With the entries below as the source, tally the lines that contain the string "left" and give the number only.

*****

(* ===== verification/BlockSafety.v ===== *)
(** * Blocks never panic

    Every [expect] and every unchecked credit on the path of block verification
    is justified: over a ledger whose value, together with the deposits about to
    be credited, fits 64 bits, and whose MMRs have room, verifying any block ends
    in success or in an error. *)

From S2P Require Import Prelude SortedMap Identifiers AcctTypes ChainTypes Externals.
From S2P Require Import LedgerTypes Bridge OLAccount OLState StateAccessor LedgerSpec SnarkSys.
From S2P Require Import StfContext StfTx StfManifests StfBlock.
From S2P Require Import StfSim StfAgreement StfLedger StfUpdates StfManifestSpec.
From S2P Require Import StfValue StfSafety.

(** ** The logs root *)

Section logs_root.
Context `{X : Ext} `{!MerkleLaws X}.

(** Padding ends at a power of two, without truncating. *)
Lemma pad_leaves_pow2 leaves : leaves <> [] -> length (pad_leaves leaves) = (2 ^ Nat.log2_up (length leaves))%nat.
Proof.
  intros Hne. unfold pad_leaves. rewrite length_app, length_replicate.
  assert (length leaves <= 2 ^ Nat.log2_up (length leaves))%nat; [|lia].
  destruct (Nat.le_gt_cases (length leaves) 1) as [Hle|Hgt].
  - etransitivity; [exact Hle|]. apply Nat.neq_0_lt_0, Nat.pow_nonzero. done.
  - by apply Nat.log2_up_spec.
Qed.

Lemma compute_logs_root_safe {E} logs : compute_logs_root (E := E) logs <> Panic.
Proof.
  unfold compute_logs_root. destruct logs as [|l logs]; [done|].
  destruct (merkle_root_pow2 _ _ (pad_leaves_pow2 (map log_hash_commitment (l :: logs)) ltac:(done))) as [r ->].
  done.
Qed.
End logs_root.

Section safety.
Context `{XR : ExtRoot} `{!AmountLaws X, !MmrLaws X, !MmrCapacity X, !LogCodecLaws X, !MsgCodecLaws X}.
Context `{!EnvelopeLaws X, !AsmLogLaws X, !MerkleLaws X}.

*****

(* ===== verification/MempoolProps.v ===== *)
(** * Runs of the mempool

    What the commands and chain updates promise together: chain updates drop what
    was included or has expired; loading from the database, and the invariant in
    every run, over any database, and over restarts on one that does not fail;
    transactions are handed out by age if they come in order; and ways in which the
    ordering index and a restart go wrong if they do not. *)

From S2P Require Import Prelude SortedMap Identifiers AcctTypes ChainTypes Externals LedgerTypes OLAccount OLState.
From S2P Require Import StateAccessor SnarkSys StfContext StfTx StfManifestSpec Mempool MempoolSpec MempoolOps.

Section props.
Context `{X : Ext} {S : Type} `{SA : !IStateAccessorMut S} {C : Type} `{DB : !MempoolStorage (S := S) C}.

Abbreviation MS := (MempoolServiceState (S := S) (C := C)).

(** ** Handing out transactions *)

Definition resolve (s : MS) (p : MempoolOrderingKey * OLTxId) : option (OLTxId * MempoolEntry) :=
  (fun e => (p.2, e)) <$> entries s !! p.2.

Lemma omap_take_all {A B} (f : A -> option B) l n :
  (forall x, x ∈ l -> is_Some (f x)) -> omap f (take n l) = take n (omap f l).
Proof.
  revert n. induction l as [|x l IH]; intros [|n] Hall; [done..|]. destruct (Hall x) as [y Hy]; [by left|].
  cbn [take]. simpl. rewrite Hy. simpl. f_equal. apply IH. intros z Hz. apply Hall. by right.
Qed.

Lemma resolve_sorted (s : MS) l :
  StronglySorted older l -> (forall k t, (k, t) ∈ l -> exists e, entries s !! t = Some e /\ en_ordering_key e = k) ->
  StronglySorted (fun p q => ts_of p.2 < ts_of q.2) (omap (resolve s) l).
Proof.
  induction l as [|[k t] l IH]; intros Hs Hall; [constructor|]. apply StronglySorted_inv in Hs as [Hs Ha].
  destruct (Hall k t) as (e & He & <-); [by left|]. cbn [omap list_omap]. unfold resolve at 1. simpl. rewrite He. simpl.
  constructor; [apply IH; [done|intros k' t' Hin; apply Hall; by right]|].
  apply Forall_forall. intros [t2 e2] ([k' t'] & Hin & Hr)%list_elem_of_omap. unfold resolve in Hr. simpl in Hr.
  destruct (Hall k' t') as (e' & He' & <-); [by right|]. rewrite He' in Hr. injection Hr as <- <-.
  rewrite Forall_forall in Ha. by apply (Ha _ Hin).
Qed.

*****

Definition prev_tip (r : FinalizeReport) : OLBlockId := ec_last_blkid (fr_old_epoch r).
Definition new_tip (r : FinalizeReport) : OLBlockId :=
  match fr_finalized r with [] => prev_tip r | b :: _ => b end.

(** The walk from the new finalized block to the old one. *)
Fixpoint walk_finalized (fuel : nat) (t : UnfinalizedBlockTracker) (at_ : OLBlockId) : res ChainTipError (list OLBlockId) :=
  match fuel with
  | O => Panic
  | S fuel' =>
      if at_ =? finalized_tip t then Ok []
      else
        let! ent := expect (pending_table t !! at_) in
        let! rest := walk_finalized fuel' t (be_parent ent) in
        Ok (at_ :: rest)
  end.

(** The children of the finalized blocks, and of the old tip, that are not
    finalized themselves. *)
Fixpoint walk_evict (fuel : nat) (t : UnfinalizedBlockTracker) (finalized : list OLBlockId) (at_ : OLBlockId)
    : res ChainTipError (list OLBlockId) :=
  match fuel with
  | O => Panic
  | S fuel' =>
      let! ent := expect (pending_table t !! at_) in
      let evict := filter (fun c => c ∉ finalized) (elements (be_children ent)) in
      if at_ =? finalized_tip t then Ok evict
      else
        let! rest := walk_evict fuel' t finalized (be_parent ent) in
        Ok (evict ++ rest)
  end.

*****

- [Solution for this problem]
2